The assertion of recently inducted junior minister Anant Kumar Hegde, that the BJP government will change the Constitution, has made eyebrows go up among the senior ministers. Hegde is known more for his pyrotechnic statements on minorities and their “appeasers”, than domain knowledge of skill development, which is his portfolio. He has made a categorical statement on the Constitution, which has so far not been propounded in public by Prime Minister Narendra Modi or his ministers.
Modi has not initiated any major move on the Constitution, as his plate is full of issues from different fronts like economy, national security, foreign affairs and public administration. He can use the comfortable majority in the Lok Sabha to steer the nation in the direction he wants. But, he also knows that the BJP, without its allies, simply does not have the numbers in Parliament to make fundamental changes in the Constitutional scheme of things.

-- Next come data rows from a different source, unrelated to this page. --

(* ===== verification/Scanning.v ===== *)
(** * What the scanner does with a text

    Of [Scanner.v]: every call of [yylex] ends ([lex_total]) and so does the scanning of a text
    ([scan_total]); a code block is the text up to its first [%}] ([lex_code]); and the texts of
    tokens, written one after the other with white space between them, are scanned as these
    tokens ([scan_written]). *)

From S2P Require Import Prelude Util Ident Ast Units Translate Regex Scanner.
Import Util.Chars Util.Strings Util.StringLemmas Util.Numbers Util.Escapes Regex.Regex Regex.Longest.
Import Scanner.Lexer.

(** ** Escape sequences end *)

(** What a call may do that neither aborts nor runs out of fuel. *)
Definition ends {A} (P : A → Prop) (o : outcome A) : Prop :=
  match o with Ret a => P a | Throw _ => True | Abort _ | NoFuel => False end.

Module EscapesEnd.

Lemma ends_impl {A} (P Q : A → Prop) o : (∀ a, P a → Q a) → ends P o → ends Q o.
Proof. destruct o; simpl; auto. Qed.

Lemma atoi_loop_ends wrap base k s n first :
  ends (λ r, String.length r.2 ≤ String.length s) (atoi_loop wrap base k s n first).
Proof.
  revert s n first. induction k as [|k IH]; intros s n first; cbn [atoi_loop]; [cbn; lia|].
  destruct (atoi_digit base (head_char s)) as [d|]; [|by destruct first; cbn; lia].
  eapply ends_impl; [|apply IH]. intros [[??] s']; cbn [snd]. rewrite length_drop. lia.
Qed.

Lemma atoi_n_ends wrap base k s :
  ends (λ r, String.length r.2 ≤ String.length s) (atoi_n wrap base k s).
Proof.
  unfold atoi_n. case_bool; [|apply atoi_loop_ends].
  pose proof (atoi_loop_ends wrap base (k - 1) (str_drop 1 s) 0 true) as H.
  destruct (atoi_loop _ _ _ _ _ _) as [[[??]?]| | |]; cbn [ends snd mbind outcome_bind] in H |- *; try done.
  rewrite length_drop in H. lia.
Qed.

Lemma expand_hex_ends wrap k enc s :
  ends (λ r, String.length r.2 ≤ String.length s) (expand_hex wrap k enc s).
Proof.
  unfold expand_hex. pose proof (atoi_n_ends wrap 16 k s) as H.
  destruct (atoi_n _ _ _ _) as [[[??]?]| | |]; cbn in H |- *; try done.
  case_bool; [done|]. by destruct (enc _).
Qed.

Lemma expand_one_ends s : ends (λ r, String.length r.2 ≤ String.length s) (expand_one s).
Proof.
  destruct s as [|c s]; [done|]. cbn [expand_one].
  repeat (case_bool; [first [by cbn; lia | eapply ends_impl; [|apply expand_hex_ends]; cbn; lia]|]).
  done.
Qed.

Indira Gandhi was the only prime minister who went for sweeping changes in the Constitution, including introduction of the words “socialist secular” in the preamble, to make India a “sovereign socialist secular democratic republic”, in 1976. The Bharatiya Jana Sangh, and later the BJP, have had serious differences especially with the characterisation of “secular”. The party is comfortable with “socialist” as it is a far more elastic and religion-neutral word. Not only did Indira change the preamble, she extended the powers of the executive and the Parliament, limiting the judiciary and curtailing individual liberties.
Illustration: Bhaskaran
The Janata Party government, into which the Jana Sangh had merged, undid most of the provisions made by Indira. The party has insisted that post-independence leaders, led by Jawaharlal Nehru, did not appreciate the “civilisational consciousness of India”, and had instead borrowed the “alien” western models of governance. The party has led agitations for scrapping article 370 which gives special status to Jammu and Kashmir, a demand reiterated in Modi’s 2014 manifesto. Another persistent demand is for enforcement of uniform civil code, which is a directive principle in the Constitution.

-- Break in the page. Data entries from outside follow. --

(** A potential for a grammar whose rules with one symbol have no cycles: a token weighs most,
    a rule with symbols makes them lighter, nullable symbols weigh nothing; heights are raised
    until every reduction pays. *)
Section Potential.
  Context (g : grammar) (a : analysis) (tbl : table) (scale rounds : nat).

Definition lighten (w : Pmap nat) (r : rule) : Pmap nat :=
  let at_ s := default (3 * scale * scale) (w !! s) in
  let sum := sum_list_with at_ (rhs r) - scale in
  match rhs r with
  | [] => w
  | _ => if is_nullable a (lhs r) then w else if sum <? at_ (lhs r) then <[lhs r := sum]> w else w
  end.
Definition find_weights : Pmap nat :=
  foldl (λ w _, foldl lighten w (rules g)) ((λ _, 0) <$> nullable a) (seq 0 rounds).

Definition peaks (h : Pmap nat) : Pmap nat :=
  foldl (λ pk ns, foldl (λ pk sm,
    <[sm.1 := max (default 0 (pk !! sm.1)) (default 0 (h !! sm.2))]> pk)
    pk (map_to_list (gotos ns.2))) ∅ (map_to_list tbl).
Definition raise_heights (w : positive → nat) (h : Pmap nat) : Pmap nat :=
  let pk := peaks h in
  map_imap (λ n st, Some (foldl (λ k rl,
    match rule_at a !! rl.1 with
    | None => k
    | Some ru =>
        match rhs ru with
        | [] => max k (S (default 0 (h !! default 1%positive (goto tbl n (lhs ru))) + w (lhs ru)))
        | _ => max k (S (default 0 (pk !! lhs ru) + w (lhs ru)) - sum_list_with w (rhs ru))
        end
    end) 0 (reductions st))) tbl.
Definition find_potential : potential :=
  let ws := find_weights in
  let w s := default (3 * scale * scale) (ws !! s) in
  let h := foldl (λ h _, raise_heights w h) ∅ (seq 0 rounds) in
  let pk := peaks h in
  mkPotential w (λ n, default 0 (h !! n)) (λ s, default 0 (pk !! s)) (4 * scale * scale).

End Potential.

End Validation.
Import Validation.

Now, the Law Commission has been asked to prepare a draft code. In 1999, the BJP promised, and, NDA-1 constituted a commission to review the working of the Constitution and make changes. Though the commission gave its report to prime minister A.B. Vajpayee, there was neither time nor majority to implement the changes. While the party wants comprehensive changes, Hegde represents the stream which wants to remove provisions like articles 29 and 30, which give special status for minorities, and wants to enforce a uniform civil code for the sake of ending “positive discrimination” decreed in these articles.